Gerry had gone deaf at fifteen, it just seemed like one more in a string of accidents that headed her way, in part because she was stubborn. Soccer, volleyball, field hockey. She went at them all like she was killing snakes, the body be damned. It was field hockey where someone had hit her in the head with a high stick.

Moments after the blast, she realized that someone inside the trailer was yelling.
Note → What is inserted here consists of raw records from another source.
(* ===== verification/RecoveredSwapTheorems.v ===== *)
(** * Properties of recovered swaps

    What is kept for settlement is the wallet's own and reads back; a redemption
    that is on record always has its preimage on file. *)

From Stdlib Require Import Strings.Byte.
From S2P Require Import Prelude Types Codec Store StoreRefine StoreTheorems StoreRows Swap SwapProofs Terms TermsTheorems SwapExec SwapExecProofs Recovery RecoveryTheorems SettlementKey SettlementKeyTheorems RecoveredSwap.

Section Recovered.
Context {senv : StoreEnv} {slaws : StoreEnvLaws} {env : TermsEnv} {laws : TermsEnvLaws} {renv : RecoveryEnv} {kenv : SettlementEnv}.
Context {settlement_codec : JsonCodec RecoveredSwapSettlement} {settlement_laws : JsonLaws RecoveredSwapSettlement}.
Context {candidate_codec : JsonCodec RecoveredSwapCandidate} {candidate_laws : JsonLaws RecoveredSwapCandidate}.
Context {allocation_codec : JsonCodec CrossChainSwapKeyAllocation} {allocation_laws : JsonLaws CrossChainSwapKeyAllocation}.
Implicit Types (st : WalletStore) (network : NetworkBinding).

(** ** Identifiers *)

Lemma settlement_id_shape w session module id : settlement_id w session module = Ok id ->
  exists m, id = SETTLEMENT_PREFIX ++ w ++ session ++ [m].
Proof. destruct module; intros [= <-]; eauto. Qed.

Lemma settlement_id_inj w s1 m1 s2 m2 id : settlement_id w s1 m1 = Ok id -> settlement_id w s2 m2 = Ok id -> s1 = s2 /\ m1 = m2.
Proof.
  intros H1 H2. assert (H : settlement_id w s1 m1 = settlement_id w s2 m2) by congruence. clear H2.
  destruct m1, m2; try discriminate H; try discriminate H1; injection H as H; rewrite !app_assoc in H; apply app_inj_tail in H as [H ?];
    try discriminate; split; try done; by apply app_inv_head in H.
Qed.

Lemma candidate_not_settlement w s w' s' m id : settlement_id w' s' m = Ok id -> id <> candidate_id w s.
Proof. intros [x ->]%settlement_id_shape H. apply (f_equal (take 24)) in H. discriminate H. Qed.

Lemma candidate_id_inj w s1 s2 : candidate_id w s1 = candidate_id w s2 -> s1 = s2.
Proof. apply app_inv_head. Qed.

Lemma observed_id_inj s1 s2 : shakescape_observed_preimage_id s1 = shakescape_observed_preimage_id s2 -> s1 = s2.
Proof. apply app_inv_head. Qed.

Lemma observed_not_maker s1 s2 : shakescape_observed_preimage_id s1 <> maker_preimage_record_id s2.
Proof. intros H. apply (f_equal (take 11)) in H. discriminate H. Qed.

(** ** Writing a swap record *)

Lemma save_row_cases {T} `{JsonLaws T} st id rev (v : T) now st' r : save_row st id rev v now = (st', r) ->
  same_secrets st st'
  /\ (forall key', key' <> entity_key EntityKind.SwapSession id -> encrypted_entities st' !! key' = encrypted_entities st !! key')
  /\ match r with
     | Ok _ => exists n, load_entity st' EntityKind.SwapSession id = Ok (Some (mkEntity EntityKind.SwapSession id n v now))
     | Err _ => encrypted_entities st' = encrypted_entities st
     end.
Proof.
  unfold save_row. destruct (save_entity _ _ _ _ _ _) as [st1 saved] eqn:Hs. apply save_entity_row in Hs as [Hsec Hrow].
  intros [= <- <-]. split; [done|]. destruct saved as [n|e]; cbn [map_err]; [|by rewrite Hrow].
  destruct Hrow as (_ & Hl & Ho). split; [done|]. by exists n.
Qed.

(** A write of another swap record leaves a record as it reads. *)
Lemma save_row_other {T U} `{JsonLaws T} `{JsonCodec U} st id rev (v : T) now st' r id' : save_row st id rev v now = (st', r) ->
  id' <> id -> load_entity (T := U) st' EntityKind.SwapSession id' = load_entity st EntityKind.SwapSession id'.
Proof.
  intros ((Hk & Hd & _) & Ho & _)%save_row_cases Hne. apply load_entity_same; [done..|].
  apply Ho. by intros [_ ?]%entity_key_inj.
Qed.

(** ** Spends *)

Lemma htlc_hashlock terms side : hp_hashlock (htlc terms side) = rt_hashlock terms.
Proof. by destruct side. Qed.

(** The side the spent contract is on. *)
Definition spent_side (p : SwapRecoveryPublication) (spend : LocallyVerifiedSwapSpend) : SwapAssetSide :=
  if bool_decide (asset_chain (offered_asset (pub_terms p)) = spend_chain spend) then Offered else Received.

(** What a spend must show against the candidate on file. *)
Record spend_accepted st w session network spend c p : Prop := {
  sa_candidate : load_recovered_swap_candidate st w session network = Ok (Some c);
  sa_publication : candidate_publication c network = Ok p;
  sa_confirmed : hp_minimum_confirmations (htlc (pub_terms p) (spent_side p spend)) <= confirmation_count spend;
  sa_preimage : is_refund spend = false -> exists preimage, spend_preimage spend = Some preimage
    /\ sha256 preimage = rt_hashlock (pub_terms p);
}.

(** The record the spend leaves, and the store after its preimage is kept. *)
Definition spend_state c (p : SwapRecoveryPublication) spend : SwapState :=
  if is_refund spend then Refunded
  else if bool_decide (spent_side p spend = pub_side p) && bool_decide (cd_participant c = Taker) then SecretObserved
  else FirstRedeemed.

Definition preimage_kept st session spend now st1 (put : marketed unit) : Prop :=
  if is_refund spend then st1 = st /\ put = Ok tt
  else exists preimage stored, spend_preimage spend = Some preimage
    /\ put_secret st (shakescape_observed_preimage_id session) SecretKind.HtlcPreimage preimage now = (st1, stored)
    /\ put = map_err MarketError.from_store stored.
(* ===== verification/Acceptance.v ===== *)
(** * Relay acceptance receipts

    Models [crates/hns-wallet-shakedex/src/acceptance.rs]: the policy a relay's
    receipt is checked against, the binary form of a receipt, its signature, and what
    is kept of it. The curve and SHA-256 are parameters. *)

From Stdlib Require Import Strings.Byte.
From S2P Require Import Prelude Types Codec Store.

Definition HNSA_NAMED_SERVICE_RESOURCE_PROFILE : bytes := str_bytes "hns.named-service/v1".
Definition MAX_SHAKESCAPE_PUBLICATION_ACCEPTANCE_BYTES : N := 768.
Definition ACCEPTANCE_MAGIC : bytes := str_bytes "HDRA".
Definition ACCEPTANCE_VERSION : N := 1.
Definition RELAY_ACCEPTED_OUTCOME : N := 1.
Definition ACCEPTANCE_SIGNATURE_DOMAIN : bytes := str_bytes "hns-wallet-shakescape-name-market-acceptance-v1" ++ [x00].
Definition ACCEPTANCE_ID_DOMAIN : bytes := str_bytes "hns-wallet-shakescape-name-market-acceptance-id-v1" ++ [x00].
Definition POLICY_FINGERPRINT_DOMAIN : bytes := str_bytes "hns-wallet-shakescape-publication-policy-v1" ++ [x00].
Definition MAX_RECEIPT_LIFETIME_SECONDS : N := 7 * 24 * 60 * 60.

(** The errors of the crate that the outbox and the receipts raise. *)
Module ShakedexError.
Inductive t :=
| InvalidShakescapeOutboxEnvelope | ShakescapeOutboxConflict | ShakescapeOutboxCapacity
| CorruptShakescapeOutbox | ShakescapeOutboxHandoffMismatch | InvalidShakescapeOutboxTransition
| ShakescapeOutboxRetryLimit | InvalidShakescapePublicationAcceptancePolicy
| InvalidShakescapePublicationAcceptance | ShakescapePublicationAcceptanceConflict
| Invariant | StaleRevision | Persistence.

Definition from_store (error : StoreError) : t :=
  match error with Codec.StaleRevision _ _ | StaleEntitySet => StaleRevision | _ => Persistence end.
End ShakedexError.
Abbreviation market A := (result A ShakedexError.t).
She glimpsed the movement through the window, then an older woman opened the door, still in her nightgown. The woman was yelling back inside to someone.

"Are you all right, ma'am?" Gerry asked.

The woman had two strands of grey hair falling down on either side of her face, which was flushed. She had hazel eyes and a gap in her lower teeth that kept flashing when she spoke. Gerry had to urge her to slow down so she could understand.

"I'm fine," the woman said, slower. "Fine. It's my son."

A half-dressed man flashed by the doorway behind her.

"What happened?" Gerry said.

"Nothing," the woman said. "I saw a cockroach in the sink. A couple of --" The woman turned away inside and was yelling fast again. Gerry lost what she said. Smoke lifted off the tops of the windows.

"I got a call that you wanted to change a lock," Gerry said.

"No point in that now," the woman said. "I eff-ed up."

Gerry missed the last part.

The man reappeared, this time in a pea-green Virginia Tech sweatshirt. "I'm sorry about this," he said. "My mother just set off a bunch of bug bombs in the kitchen. I think the stove blew 'em up."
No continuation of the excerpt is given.